**INSTRUCTIONS FOR THE TASK**
Write out the records below word for word, please.

**STUDY MATERIAL**
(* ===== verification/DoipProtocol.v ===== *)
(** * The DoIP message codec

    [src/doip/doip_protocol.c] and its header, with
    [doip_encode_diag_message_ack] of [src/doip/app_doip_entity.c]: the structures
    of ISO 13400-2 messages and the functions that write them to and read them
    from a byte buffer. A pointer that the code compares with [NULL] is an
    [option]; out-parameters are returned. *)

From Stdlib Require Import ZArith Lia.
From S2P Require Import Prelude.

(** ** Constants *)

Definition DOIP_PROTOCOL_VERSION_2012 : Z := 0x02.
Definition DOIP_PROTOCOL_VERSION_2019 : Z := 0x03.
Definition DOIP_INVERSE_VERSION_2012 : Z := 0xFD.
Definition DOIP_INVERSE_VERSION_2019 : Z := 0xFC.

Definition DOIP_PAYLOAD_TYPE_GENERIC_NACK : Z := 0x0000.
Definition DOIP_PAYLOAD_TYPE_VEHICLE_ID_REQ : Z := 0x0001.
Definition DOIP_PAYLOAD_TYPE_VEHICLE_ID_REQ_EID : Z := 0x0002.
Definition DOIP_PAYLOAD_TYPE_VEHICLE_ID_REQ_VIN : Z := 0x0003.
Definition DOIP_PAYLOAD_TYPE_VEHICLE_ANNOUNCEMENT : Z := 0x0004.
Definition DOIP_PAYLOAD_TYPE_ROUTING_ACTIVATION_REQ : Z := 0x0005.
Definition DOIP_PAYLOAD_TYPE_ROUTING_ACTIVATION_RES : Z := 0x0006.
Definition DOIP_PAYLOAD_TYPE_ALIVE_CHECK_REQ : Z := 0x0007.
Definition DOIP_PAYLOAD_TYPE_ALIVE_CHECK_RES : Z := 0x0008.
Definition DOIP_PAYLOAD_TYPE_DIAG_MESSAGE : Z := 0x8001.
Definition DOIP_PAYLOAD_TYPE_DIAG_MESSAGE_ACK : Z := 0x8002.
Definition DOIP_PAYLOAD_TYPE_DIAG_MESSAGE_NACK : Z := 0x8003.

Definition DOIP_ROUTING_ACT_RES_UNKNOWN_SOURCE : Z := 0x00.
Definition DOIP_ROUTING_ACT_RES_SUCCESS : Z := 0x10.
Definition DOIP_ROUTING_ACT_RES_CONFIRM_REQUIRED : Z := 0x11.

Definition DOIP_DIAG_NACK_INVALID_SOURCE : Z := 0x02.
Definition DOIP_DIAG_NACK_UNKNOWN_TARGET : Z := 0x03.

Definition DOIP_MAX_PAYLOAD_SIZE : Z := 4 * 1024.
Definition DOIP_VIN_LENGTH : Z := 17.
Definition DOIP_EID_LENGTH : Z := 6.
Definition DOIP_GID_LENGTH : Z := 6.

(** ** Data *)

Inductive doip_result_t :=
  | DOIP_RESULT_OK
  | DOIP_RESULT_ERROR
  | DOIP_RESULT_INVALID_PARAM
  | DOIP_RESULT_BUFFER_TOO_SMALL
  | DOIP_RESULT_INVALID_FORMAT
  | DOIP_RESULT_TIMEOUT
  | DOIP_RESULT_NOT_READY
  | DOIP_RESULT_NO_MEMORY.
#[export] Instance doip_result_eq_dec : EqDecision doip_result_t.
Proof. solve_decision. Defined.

**WRITTEN RESPONSE**
(* ===== verification/DoipProtocol.v ===== *)
(** * The DoIP message codec

    [src/doip/doip_protocol.c] and its header, with
    [doip_encode_diag_message_ack] of [src/doip/app_doip_entity.c]: the structures
    of ISO 13400-2 messages and the functions that write them to and read them
    from a byte buffer. A pointer that the code compares with [NULL] is an
    [option]; out-parameters are returned. *)

From Stdlib Require Import ZArith Lia.
From S2P Require Import Prelude.

(** ** Constants *)

Definition DOIP_PROTOCOL_VERSION_2012 : Z := 0x02.
Definition DOIP_PROTOCOL_VERSION_2019 : Z := 0x03.
Definition DOIP_INVERSE_VERSION_2012 : Z := 0xFD.
Definition DOIP_INVERSE_VERSION_2019 : Z := 0xFC.

Definition DOIP_PAYLOAD_TYPE_GENERIC_NACK : Z := 0x0000.
Definition DOIP_PAYLOAD_TYPE_VEHICLE_ID_REQ : Z := 0x0001.
Definition DOIP_PAYLOAD_TYPE_VEHICLE_ID_REQ_EID : Z := 0x0002.
Definition DOIP_PAYLOAD_TYPE_VEHICLE_ID_REQ_VIN : Z := 0x0003.
Definition DOIP_PAYLOAD_TYPE_VEHICLE_ANNOUNCEMENT : Z := 0x0004.
Definition DOIP_PAYLOAD_TYPE_ROUTING_ACTIVATION_REQ : Z := 0x0005.
Definition DOIP_PAYLOAD_TYPE_ROUTING_ACTIVATION_RES : Z := 0x0006.
Definition DOIP_PAYLOAD_TYPE_ALIVE_CHECK_REQ : Z := 0x0007.
Definition DOIP_PAYLOAD_TYPE_ALIVE_CHECK_RES : Z := 0x0008.
Definition DOIP_PAYLOAD_TYPE_DIAG_MESSAGE : Z := 0x8001.
Definition DOIP_PAYLOAD_TYPE_DIAG_MESSAGE_ACK : Z := 0x8002.
Definition DOIP_PAYLOAD_TYPE_DIAG_MESSAGE_NACK : Z := 0x8003.

Definition DOIP_ROUTING_ACT_RES_UNKNOWN_SOURCE : Z := 0x00.
Definition DOIP_ROUTING_ACT_RES_SUCCESS : Z := 0x10.
Definition DOIP_ROUTING_ACT_RES_CONFIRM_REQUIRED : Z := 0x11.

Definition DOIP_DIAG_NACK_INVALID_SOURCE : Z := 0x02.
Definition DOIP_DIAG_NACK_UNKNOWN_TARGET : Z := 0x03.

Definition DOIP_MAX_PAYLOAD_SIZE : Z := 4 * 1024.
Definition DOIP_VIN_LENGTH : Z := 17.
Definition DOIP_EID_LENGTH : Z := 6.
Definition DOIP_GID_LENGTH : Z := 6.

(** ** Data *)

Inductive doip_result_t :=
  | DOIP_RESULT_OK
  | DOIP_RESULT_ERROR
  | DOIP_RESULT_INVALID_PARAM
  | DOIP_RESULT_BUFFER_TOO_SMALL
  | DOIP_RESULT_INVALID_FORMAT
  | DOIP_RESULT_TIMEOUT
  | DOIP_RESULT_NOT_READY
  | DOIP_RESULT_NO_MEMORY.
#[export] Instance doip_result_eq_dec : EqDecision doip_result_t.
Proof. solve_decision. Defined.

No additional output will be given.